9 Asset benefit indicator (ABI)

In this section, we harmonize variables needed to compute asset benefit indicator.

library(haven)
library(labelled) # for general functions to work with labelled data
library(tidyverse) # general wrangling
library(dplyr)
library(Hmisc)
library(gtsummary) # to demonstrate automatic use of variable labels in summary tables
library(readxl)
library(foreign)
library(sjPlot)
library(sjmisc)
library(sjlabelled) # for example efc data set with variable labels
library(stringr)

rm(list = ls())

dir_input_data = "C:/Users/AHema/OneDrive - CGIAR/Desktop/WFP Resilience dataset/data/input_data/Chad"
dir_output_data = "C:/Users/AHema/OneDrive - CGIAR/Desktop/WFP Resilience dataset/data/output_data/Chad"

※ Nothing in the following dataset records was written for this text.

(** C37: the last step of an iteration of [doit], once exiting with the
    main service stopped, marks a running log service Stopping without
    publishing it: the status file is left as it was, and if it showed
    the globals before, it no longer does. *)
Theorem stop_log_unpublished w :
  flagexit (w_sup w) = true -> flagstatus (svcmain (w_sup w)) = svstatus_stopped ->
  flagstatus (svclog (w_sup w)) = svstatus_running \/ flagstatus (svclog (w_sup w)) = svstatus_started ->
  logpipe (w_sup w) = true -> in_sync w ->
  os_statusfile (w_os (exec stop_log_if_exiting w)) = os_statusfile (w_os w) /\
  ~ in_sync (exec stop_log_if_exiting w).
Proof.
  intros He Hm Hl Hlp Hs.
  assert (E : exec stop_log_if_exiting w = exec (stopsvc Log 1) w).
  { unfold stop_log_if_exiting. autorewrite with sv_run. cbn [id]. rewrite He, Hm.
    by destruct Hl as [-> | ->]. }
  rewrite E, stopsvc_statusfile. split; [done|]. intros Hs'.
  apply in_sync_read in Hs, Hs'. rewrite stopsvc_statusfile, sup_stopsvc in Hs'.
  rewrite logpipe_map_svc in Hs'.
  rewrite Hs in Hs'.
  unfold abs_status in Hs'. cbn in Hs'. rewrite Hlp in Hs'. injection Hs' as _ Hv.
  destruct Hl; congruence.
Qed.

(** The end of a run: exiting, the main service stopped, the log service
    still running, and the status file showing it. *)
Definition ex_exit_sup : sup :=
  mk_sup svcmain_init (mk_svc 101 svstatus_running true true false taia_zero false)
    true false false (Some "./run") true.

Definition ex_exit_world : world :=
  mk_world ex_exit_sup (set_os_statusfile (status_bytes ex_exit_sup) ex_os).

Lemma stop_log_unpublished_witness :
  flagexit (w_sup ex_exit_world) = true /\
  flagstatus (svcmain (w_sup ex_exit_world)) = svstatus_stopped /\
  (flagstatus (svclog (w_sup ex_exit_world)) = svstatus_running \/
   flagstatus (svclog (w_sup ex_exit_world)) = svstatus_started) /\
  logpipe (w_sup ex_exit_world) = true /\ in_sync ex_exit_world /\
  ~ in_sync (exec stop_log_if_exiting ex_exit_world).
Proof.
  assert (H1 : flagexit (w_sup ex_exit_world) = true) by reflexivity.
  assert (H2 : flagstatus (svcmain (w_sup ex_exit_world)) = svstatus_stopped) by reflexivity.
  assert (H3 : flagstatus (svclog (w_sup ex_exit_world)) = svstatus_running \/
               flagstatus (svclog (w_sup ex_exit_world)) = svstatus_started) by (left; reflexivity).
  assert (H4 : logpipe (w_sup ex_exit_world) = true) by reflexivity.
  assert (H5 : in_sync ex_exit_world) by (vm_compute; reflexivity).
  do 5 (split; [assumption|]).
  exact (proj2 (stop_log_unpublished ex_exit_world H1 H2 H3 H4 H5)).
Defined.

End Publish.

Chad_Harmonization_variables <- read_excel(paste0(dir_input_data,"/Chad_Harmonization.xlsx"), 
    sheet = "variables_harmonization")
#View(Chad_Harmonization_variables)

Chad_Harmonization_description <- read_excel(paste0(dir_input_data,"/Chad_Harmonization.xlsx"), 
    sheet = "description")
#View(Chad_Harmonization_description)

lst_data = Chad_Harmonization_description$Data
lst_test = Chad_Harmonization_description$Name

for(i in 1:length(lst_data)) {                              # Head of for-loop
  assign(lst_test[i],                                   # Read and store data frames
         read_sav(paste0(dir_input_data,"/",lst_data[i])))
}

for (j in 1:length(lst_test)){
         df=  get(lst_test[j], envir = .GlobalEnv)
          for (i in 1:nrow(Chad_Harmonization_variables)){
            df[,Chad_Harmonization_variables$NewVariable_Name[i]]=ifelse(is.na(Chad_Harmonization_variables[i,lst_test[j]]),NA,df[,Chad_Harmonization_variables[i,lst_test[j]][[1]]])
          }
    
    df<-df %>% select(Chad_Harmonization_variables$NewVariable_Name)
    assign(lst_test[j],                                   # Read and store data frames
         df)
#write_sav(df, paste0(dir_output_data,"/",lst_test[j],".sav"))
#write_dta(df, paste0(dir_output_data,"/",lst_test[j],".dta"))
    

}

Chad_pdm_2022$ID = 1:nrow(Chad_pdm_2022)

abi_variables = Chad_baseline_2018 %>% dplyr::select(gtsummary::starts_with("ABI")) %>% names()
abi_variables <- c(abi_variables,"ActifCreationEmploi",
"BeneficieEmploi",
"TRavailMaintienActif")
#
abi_variables <- abi_variables[! abi_variables %in% c('ABISexparticipant')]

9.1 EA 2019

df_2019 = Chad_ea_2019 %>% 
  dplyr::select(ID,abi_variables)

all_missing_cols <- df_2019 %>%
  select(where(~ all(is.na(.)))) %>% names()

#all_missing_cols

abi_variables_tmp <- abi_variables[! abi_variables %in% all_missing_cols]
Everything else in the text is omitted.